4.4 Exporting Diagram as SVG

After successful completion of the diagram user can download the diagram as svg format. Other image format could be an option which we might focus in future.


5. Managing User History

Circular Sankey also have a portal for user maintenance page which is only accessible by admin type of users. An admin can fill the registration fields and create a new user. There is also other necessary measurements which ensure that every user is unique and no user will be able to view or access the data or history of other users.



6. Conclusion

A graphical representation of some abstract idea is always much meaningful and easy to understand. When we have some complex statistical data, the idea of representing it into some kind of pictorial form could be very useful. This is the point of interest for the people who like to work with the technology of data visualization. Sankey diagram is widely used graphical way to describe statistical data of industrial and material flow. The number of available online tool of creating sankey diagram from raw data is still not enough or not good enough to deal with increasing number of user's expectations.
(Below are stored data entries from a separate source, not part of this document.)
(* ===== verification/Recording.v ===== *)
(** * The recording process (src/record.c: record; src/loader.c: ntp_loader_poll)

    [record] from opening the loader to closing it: the polling loop with its
    intervals, the end of the recording and the report.  What the process does to
    the outside is a list of effects: text on standard output and standard error,
    bytes to the parent, and the loader being opened, disarmed and closed.  What
    the loader, the clock and the disk answer is an argument; the list of the
    loop's turns ends where a signal sets [stop]. *)
From stdpp Require Import base numbers list.
From Stdlib Require Import ZArith Lia String SpecFloat.
From S2P Require Import Prelude Types Model TraceFile CStr Stats Float Summary Printf Config Join Record Report Json.

Definition DRAIN_NS : Z := 200 * 1000000.
Definition IDLE_HINT_NS : Z := 5 * 1000000000.
Definition MSG_ATTACHED : Z := 65.
Definition MSG_DONE : Z := 68.
Definition EINTR : Z := 4.

(** ** Messages (src/util.c) *)

Definition vlog (prefix text : list Z) : list Z := bytes "ntprof: " ++ prefix ++ text ++ NL.
Definition ntp_err (text : list Z) : list Z := vlog (bytes "error: ") text.
Definition ntp_warn (text : list Z) : list Z := vlog (bytes "warning: ") text.

(** ** What the process does, and what it is told *)

Inductive effect :=
  | Print (text : list Z)  (* stdout *)
  | Say (text : list Z)    (* stderr *)
  | Tell (msg : list Z)    (* to the parent *)
  | JsonFile (text : list Z)
  | Opened | Disarmed | Closed. (* the loader *)

(** A record as the ring buffer hands it over, and how saving it goes. *)
Definition item : Type := list Z * fwrite_answer.

(** The answers of [ring_buffer__poll] and [ring_buffer__consume], each with the
    records it hands to the callback. *)
Record ring_answer := mk_ring_answer { ra_n : Z; ra_polled : list item; ra_m : Z; ra_consumed : list item }.

Definition ntp_loader_poll (a : ring_answer) : Z * list item :=
  let n := if ra_n a =? - EINTR then 0 else ra_n a in
  if n <? 0 then (n, ra_polled a)
  else (if ra_m a <? 0 then ra_m a else n + ra_m a, ra_polled a ++ ra_consumed a).

(** The counters of the programs, as [ntp_loader_counter] reads them. *)
Definition counters : Type := ntp_counter -> Z.

(** One turn of the polling loop: the poll, the clock after it, and the counters
    as the hint and as the interval's report read them. *)
Record turn := mk_turn { tn_ring : ring_answer; tn_now : Z; tn_hint : counters; tn_counters : counters }.
Lemma add_site_listed l probes total n :
  listed l probes -> (List.length n < PROBE_NAME)%nat -> (n ∈ l \/ (List.length probes < PROBES)%nat) ->
  listed (l ++ [n]) (add_site (probes, total) n).1 /\ (add_site (probes, total) n).2 = total + 1.
Proof.
  intros [Hn Hs Ha] Hlen Hroom. unfold add_site. rewrite Forall_lookup in Hs.
  assert (forall m, m ∈ l ++ [n] -> m ∈ probes.*1 \/ m = n) as Hm
    by (intros m [Hm|Hm]%elem_of_app; [left; auto|right; by apply list_elem_of_singleton in Hm]).
  destruct (list_find (fun p => p.1 = n) probes) as [[i [n' k]]|] eqn:E.
  - apply list_find_Some in E as (Hi & Hn' & _). cbn in Hn'. subst n'. split; [|done]. cbn [fst].
    assert ((alter (fun p => (p.1, p.2 + 1)) i probes).*1 = probes.*1) as Hk.
    { apply list_eq. intros j. rewrite !list_lookup_fmap, list_lookup_alter. case_decide; [subst j|done]. by rewrite Hi. }
    split; rewrite ?Hk; [done| |intros m Hml; destruct (Hm m Hml) as [| ->]; [done|]].
    + apply Forall_lookup. intros j p. rewrite list_lookup_alter. case_decide as Hj.
      * subst j. rewrite Hi. intros [= <-]. cbn [fst snd]. destruct (Hs _ _ Hi) as [Hk' Hin]. cbn [fst snd] in *.
        rewrite occurrences_snoc, bool_decide_eq_true_2, Hk' by done. split; [done|]. apply elem_of_app. by left.
      * intros Hp. destruct (Hs _ _ Hp) as [Hk' Hin]. rewrite occurrences_snoc, bool_decide_eq_false_2, Z.add_0_r.
        { split; [done|]. apply elem_of_app. by left. }
        intros ->. apply Hj. eapply NoDup_lookup; [exact Hn|..]; rewrite list_lookup_fmap, ?Hi, ?Hp; done.
    + apply list_elem_of_fmap. exists (n, k). split; [done|]. by eapply list_elem_of_lookup_2.
  - apply list_find_None in E. rewrite Forall_lookup in E.
    assert (n ∉ probes.*1) as Hnew.
    { intros (p & -> & (j & Hj)%list_elem_of_lookup)%list_elem_of_fmap. by apply (E _ _ Hj). }
    assert (n ∉ l) as Hnl by (intros H; by apply Hnew, Ha).
    destruct Hroom as [|Hroom]; [done|]. rewrite bool_decide_eq_false_2 by lia. split; [|done]. cbn [fst].
    assert (fit PROBE_NAME n = n) as -> by (unfold fit; apply take_ge; lia).
    split.
    + rewrite fmap_app. apply NoDup_app. split; [done|]. split; [|apply NoDup_singleton]. intros m Hm1 Hm2%list_elem_of_singleton. cbn in Hm2. by subst m.
    + apply Forall_app. split.
      * apply Forall_lookup. intros j p Hp. destruct (Hs _ _ Hp) as [Hk' Hin]. rewrite occurrences_snoc, bool_decide_eq_false_2, Z.add_0_r.
        { split; [done|]. apply elem_of_app. by left. }
        intros ->. apply Hnew. apply list_elem_of_fmap. exists p. split; [done|]. by eapply list_elem_of_lookup_2.
      * constructor; [|constructor]. cbn [fst snd]. rewrite occurrences_snoc, bool_decide_eq_true_2 by done.
        split; [|apply elem_of_app; right; by apply list_elem_of_singleton].
        assert (occurrences n l = 0) as ->; [|done]. unfold occurrences. clear -Hnl. induction l as [|x l IH]; [done|].
        apply not_elem_of_cons in Hnl as [Hx Hnl]. cbn [List.filter]. rewrite bool_decide_eq_false_2 by congruence. by apply IH.
    + intros m Hml. rewrite fmap_app. apply elem_of_app. destruct (Hm m Hml) as [| ->]; [by left|right]. by apply list_elem_of_singleton.
Qed.

(** The probes of a file: with no more names than the table holds, every name that
    occurs is printed once with the number of its sites, and the result is the
    number of sites. *)
Theorem probe_sites (names : list (list Z)) :
  Forall (fun n => (List.length n < PROBE_NAME)%nat) names ->
  (exists distinct, (List.length distinct <= PROBES)%nat /\ forall n, n ∈ names -> n ∈ distinct) ->
  let '(probes, total) := foldl add_site ([], 0) names in
  listed names probes /\ total = Z.of_nat (List.length names).
Proof.
  intros Hlen (distinct & Hd & Hin).
  assert (forall l, (exists l', names = l ++ l') -> let '(probes, total) := foldl add_site ([], 0) l in
    listed l probes /\ total = Z.of_nat (List.length l)) as H; [|by apply (H names); exists []; rewrite app_nil_r].
  induction l as [|n l IH] using rev_ind; [intros _; split; [|done]; split; [constructor|constructor|by intros n Hn%not_elem_of_nil]|].
  intros [l' El]. rewrite <- app_assoc in El. rewrite foldl_app. cbn [foldl].
  specialize (IH (ex_intro _ _ El)). destruct (foldl add_site ([], 0) l) as [probes total]. destruct IH as [IH ->].
  assert (n ∈ names) as Hn by (rewrite El; apply elem_of_app; right; apply list_elem_of_here).
  assert (n ∈ l \/ (List.length probes < PROBES)%nat) as Hroom.
  { destruct (decide (n ∈ l)) as [|Hnl]; [by left|right].
    assert (List.length (n :: probes.*1) <= List.length distinct)%nat as Hle.
    { apply submseteq_length, NoDup_submseteq.
      - apply NoDup_cons. split; [|apply (ls_nodup _ _ IH)]. intros (p & -> & Hp)%list_elem_of_fmap. pose proof (ls_sites _ _ IH) as Hs.
        rewrite Forall_forall in Hs. by destruct (Hs _ Hp).
      - intros m [->|Hm]%elem_of_cons; [by apply Hin|]. apply list_elem_of_fmap in Hm as (p & -> & Hp). apply Hin. rewrite El.
        apply elem_of_app. left. pose proof (ls_sites _ _ IH) as Hs. rewrite Forall_forall in Hs. by destruct (Hs _ Hp). }
    cbn [List.length] in Hle. rewrite length_fmap in Hle. lia. }
  rewrite Forall_forall in Hlen. destruct (add_site_listed l probes (Z.of_nat (List.length l)) n IH (Hlen _ Hn) Hroom) as [H1 H2].
  destruct (add_site (probes, Z.of_nat (List.length l)) n) as [probes' total']. cbn [fst snd] in *. split; [done|]. rewrite H2, length_app. cbn [List.length]. lia.
Qed.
Moreover, they are often found unable to handle exceptions. Introducing circular behavior was one of these main exceptions or better say user expectation which has been discussed recently. We also found some other areas which could also be a point of interest in near future. A much closer look into D3.js will essentially increase the performance of circular sankey and meet the emerging need of experts in coming days.